My modest literary contribution, Searching for Alpha Centauri: A Boyhood Memoir, made a nice comeback this month. It became an Amazon Best Seller by climbing to #2 in its category—just behind Timothy Egan’s latest book. Yeah, the Pulitzer Prize and National Book Award winning Timothy Egan.
That’s what I’m talking about!
Okay, that might not impress you. I mean its second place after all. As Dale Earnhardt once so callously stated, “second place is just the first place loser.”
Ouch!
So maybe it’s not a coup, but my book did come in three spots ahead of Weird Al Yankovic’s biography.
Weird Al #5.
Me #2.
How often does that happen? How often can that happen?
Weird.
I don’t like to brag, but such victories for unknown authors are rare and all too fleeting.
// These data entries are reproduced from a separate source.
(** The reports of one device in a round that was cut short after the parts [s1] of the
    added and [s2] of the removed devices. *)
Lemma round_events (id : string) ev order removed s1 s2 :
  NoDup order → NoDup removed → sublist s1 order → sublist s2 removed →
  (id ∈ order ↔ ev = Some DevicesObservationEvent_ONLINE) →
  (id ∈ removed ↔ ev = Some DevicesObservationEvent_OFFLINE) →
  ∃ ev', ((fun _ => ev_type true) <$> filter (fun x => x = id) s1) ++
         ((fun _ => ev_type false) <$> filter (fun x => x = id) s2) = option_list ev' ∧
         (ev' = None ∨ ev' = ev) ∧ (s1 = [] → s2 = [] → ev' = None) ∧
         (s1 = order → s2 = removed → ev' = ev).
Proof.
  intros Hno Hnd Hs1 Hs2 Ha Hr.
  rewrite (filter_eq_NoDup id s1) by (exact (sublist_NoDup _ _ Hno Hs1)).
  rewrite (filter_eq_NoDup id s2) by (exact (sublist_NoDup _ _ Hnd Hs2)).
  assert (id ∈ s1 → ev = Some DevicesObservationEvent_ONLINE) as H1.
  { intros H1. apply Ha. by eapply elem_of_sublist. }
  assert (id ∈ s2 → ev = Some DevicesObservationEvent_OFFLINE) as H2.
  { intros H2. apply Hr. by eapply elem_of_sublist. }
  destruct (decide (id ∈ s1)) as [E1|E1], (decide (id ∈ s2)) as [E2|E2].
  - rewrite (H1 E1) in H2. by specialize (H2 E2).
  - rewrite (bool_decide_true _ E1), (bool_decide_false _ E2). exists ev. rewrite (H1 E1).
    split_and!; [done|by right|by intros ->; apply elem_of_nil in E1|done].
  - rewrite (bool_decide_false _ E1), (bool_decide_true _ E2). exists ev. rewrite (H2 E2).
    split_and!; [done|by right|by intros _ ->; apply elem_of_nil in E2|done].
  - rewrite (bool_decide_false _ E1), (bool_decide_false _ E2). exists None.
    split_and!; [done|by left|done|]. intros -> ->. destruct ev as [[]|]; naive_solver.
Qed.

(** A round from the counters [online] that found [seen] of a device. *)
Definition round (o o' : Observer) (id : string) (seen complete : bool) : Prop :=
  let ev := (presence_step (FailureThreshold config) (od_online o !! id) seen).2 in
  ∃ ev', follows id o o' ev' ∧ (ev' = None ∨ ev' = ev) ∧ (od_closed o = true → ev' = None) ∧
         (complete = true → ev' = ev).

Lemma round_none o o' id seen :
  events_of id (od_calls o') = events_of id (od_calls o) → round o o' id seen false.
Proof. intros E. exists None. unfold follows. rewrite E, app_nil_r. split_and!; auto; done. Qed.

Definition same_counters (o o' : Observer) : Prop :=
  od_online o' = od_online o ∧ (od_closed o = true → od_closed o' = true) ∧
  od_running o' = od_running o.

(** Reporting the devices that [processDevices] found to have changed. *)
Lemma reports_round o added removed current devices :
  (added, removed, current) = processDevices (FailureThreshold config) (od_online o)
     (oenv_order_counts (od_env o) (od_online o)) devices →
  1 <= FailureThreshold config < 256 → bounded (FailureThreshold config) (od_online o) →
  let m := each (fun id => emit id true) (oenv_order (od_env o) added);;
           each (fun id => emit id false) removed in
  same_counters o (m o).2 ∧
  ∀ id, round o (m o).2 id (bool_decide (id ∈ devices))
          (is_ok (m o).1 && negb (od_closed (m o).2)).
Proof.
  intros E HT Hb m.
  pose proof (processDevices_refines _ HT (od_online o) (oenv_order_counts (od_env o) (od_online o))
                devices (oenv_order_counts_perm _ _) Hb) as Hp.
  rewrite <- E in Hp. destruct Hp as [Hnd Hp]. unfold m, mbind, ME_bind. clear E.
  set (order := oenv_order (od_env o) added).
  assert (NoDup order) as Hno by (unfold order; rewrite oenv_order_perm; apply NoDup_elements).
  assert (∀ id, id ∈ order ↔ id ∈ added) as Hin.
  { intros id. unfold order. by rewrite oenv_order_perm, elem_of_elements. }
  assert (∀ id s1 s2, sublist s1 order → sublist s2 removed →
    let ev := (presence_step (FailureThreshold config) (od_online o !! id) (bool_decide (id ∈ devices))).2 in
    ∃ ev', ((fun _ => ev_type true) <$> filter (fun x => x = id) s1) ++
           ((fun _ => ev_type false) <$> filter (fun x => x = id) s2) = option_list ev' ∧
           (ev' = None ∨ ev' = ev) ∧ (s1 = [] → s2 = [] → ev' = None) ∧
           (s1 = order → s2 = removed → ev' = ev)) as Hev.
  { intros id s1 s2 Hs1 Hs2. specialize (Hp id).
    destruct (presence_step _ _ _) as [st ev]. destruct Hp as (_ & Ha & Hr).
    exact (round_events id ev order removed s1 s2 Hno Hnd Hs1 Hs2 (iff_trans (Hin id) Ha) Hr). }
  destruct (emits_report true order o) as (s1 & (A1 & A2 & A3 & A4) & A5 & A0 & A6).
  destruct (each (fun id => emit id true) order o) as [[[]|err] o2]; cbn [fst snd] in *.
  2: { split; [done|]. intros id. destruct (Hev id s1 [] A5 (sublist_nil_l _)) as (ev & E1 & E2 & E3 & _).
       exists ev. split_and!; [|done|by intros Hc; apply E3, eq_refl; apply A0|done].
       unfold follows. rewrite A4, <- E1. by rewrite app_nil_r. }
  destruct (emits_report false removed o2) as (s2 & (B1 & B2 & B3 & B4) & B5 & B0 & B6).
  split; [split_and!; [congruence|auto|congruence]|]. intros id.
  destruct (Hev id s1 s2 A5 B5) as (ev & E1 & E2 & E3 & E4). exists ev. split_and!; [|done| |].
  - unfold follows. by rewrite B4, A4, <- app_assoc, E1.
  - intros Hc. apply E3; [by apply A0 | by apply B0, A2].
  - destruct (each (fun id => emit id false) removed o2) as [[[]|err] o3]; cbn [fst snd is_ok] in *; [|done].
    intros Hc%negb_true_iff. apply E4; [apply A6; [done|]|by apply B6].
    destruct (od_closed o2); [by rewrite B2 in Hc|done].
Qed.

Lemma round_quiet o o1 o2 id seen b :
  od_online o1 = od_online o → (od_closed o = true → od_closed o1 = true) →
  (∀ id, events_of id (od_calls o1) = events_of id (od_calls o)) →
  round o1 o2 id seen b → round o o2 id seen b.
Proof.
  intros H1 H2 H3 (ev & E1 & E2 & E3 & E4). exists ev. unfold follows in *. rewrite H3 in E1.
  rewrite H1 in E2, E4. split_and!; auto.
Qed.

Lemma observe_round o :
  1 <= FailureThreshold config < 256 → bounded (FailureThreshold config) (od_online o) →
  let '(r, o') := observe config o in
  same_counters o o' ∧
  ∃ devices : gset string,
    (∀ id, round o o' id (bool_decide (id ∈ devices)) (is_ok r && negb (od_closed o'))) ∧
    (∀ current, r = Ok current → bounded (FailureThreshold config) current ∧
       ∀ id, current !! id = (presence_step (FailureThreshold config) (od_online o !! id)
                                (bool_decide (id ∈ devices))).1).
Proof.
  intros HT Hb. unfold observe, mbind at 1, ME_bind at 1, oask at 1.
  destruct (oenv_observe (od_env o)) as [found e]. cbn [fst snd].
  set (o0 := {| od_online := od_online o; od_closed := od_closed o; od_done := od_done o;
     od_subscribed := od_subscribed o; od_running := od_running o; od_env := e; od_calls := od_calls o |}).
  assert (quiet o (cancel_point o0).2) as (Q1 & Q2 & Q3 & cs & Q4 & Q5).
  { eapply quiet_trans; [|apply cancel_point_quiet]. split_and!; try done. exists []. by rewrite app_nil_r. }
  unfold mbind at 1, ME_bind at 1. pose proof (cancel_point_ok o0) as Hok.
  destruct (cancel_point o0) as [r1 o1]. cbn [fst snd] in *. subst r1. clear o0 e.
  assert (∀ id, events_of id (od_calls o1) = events_of id (od_calls o)) as Q6.
  { intros id. by rewrite Q4, events_of_app, Q5, app_nil_r. }
  unfold mbind at 1, ME_bind at 1, lift at 1. destruct found as [devices|err].
  2: { split; [done|]. exists ∅. split; [|done]. intros id. by apply round_none. }
  unfold mbind at 1 2, ME_bind at 1 2, gets at 1 2. cbn [fst snd].
  rewrite <- Q1 in Hb |- *. 
  destruct (processDevices _ _ _ _) as [[added removed] current] eqn:E.
  pose proof (reports_round o1 added removed current devices (eq_sym E) HT Hb) as Hr. cbv zeta in Hr.
  pose proof (processDevices_refines _ HT _ _ devices (oenv_order_counts_perm (od_env o1) _) Hb) as Hp.
  pose proof (processDevices_bounded _ HT _ _ devices (oenv_order_counts_perm (od_env o1) _) Hb) as Hbc.
  rewrite E in Hp, Hbc. destruct Hp as [_ Hp]. cbn [snd] in Hbc.
  assert (∀ id, current !! id = (presence_step (FailureThreshold config) (od_online o1 !! id)
                                (bool_decide (id ∈ devices))).1) as Hcur.
  { intros id. specialize (Hp id). destruct (presence_step _ _ _). by destruct Hp as [-> _]. }
  unfold mbind, ME_bind, gets in *. cbn [fst snd] in *.
  destruct (each (fun id => emit id true) _ o1) as [[[]|err] o2]; cbn [fst snd] in *;
    [destruct (each (fun id => emit id false) removed o2) as [[[]|err] o3]; cbn [fst snd] in * |];
    destruct Hr as [(S1 & S2 & S3) Hr]; (split; [split_and!; [congruence|auto|congruence]|]);
    exists devices; (split; [intros id; eapply round_quiet, Hr; done | ]); try done.
  intros ? [= <-]. by split.
Qed.

Record OInv (o : Observer) : Prop := {
  oi_bounded : bounded (FailureThreshold config) (od_online o);
  oi_alternate : ∀ id, ∃ n, events_of id (od_calls o) = alternating n ∧
    (od_running o = true → od_closed o = false → (is_Some (od_online o !! id) ↔ Nat.odd n = true)) }.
So please forgive me this moment of crowing …
before I sink back into the depths of literary obscurity.
This futuristic tale of a wandering space family resonated with me. Well that and … er, I had a crush on the blonde space girl, Judy. Nevertheless, the Robinsons were always trying to find their way to a particular habitable planet that orbited our nearest star. They sought a new life and, consequently, pinned all of their hopes on a faraway twinkling light. But they could never manage to reach their destination. Instead, they essentially “spun their astral wheels” and bounced haplessly from wrong planet to wrong planet—”lost,” as the series title suggests.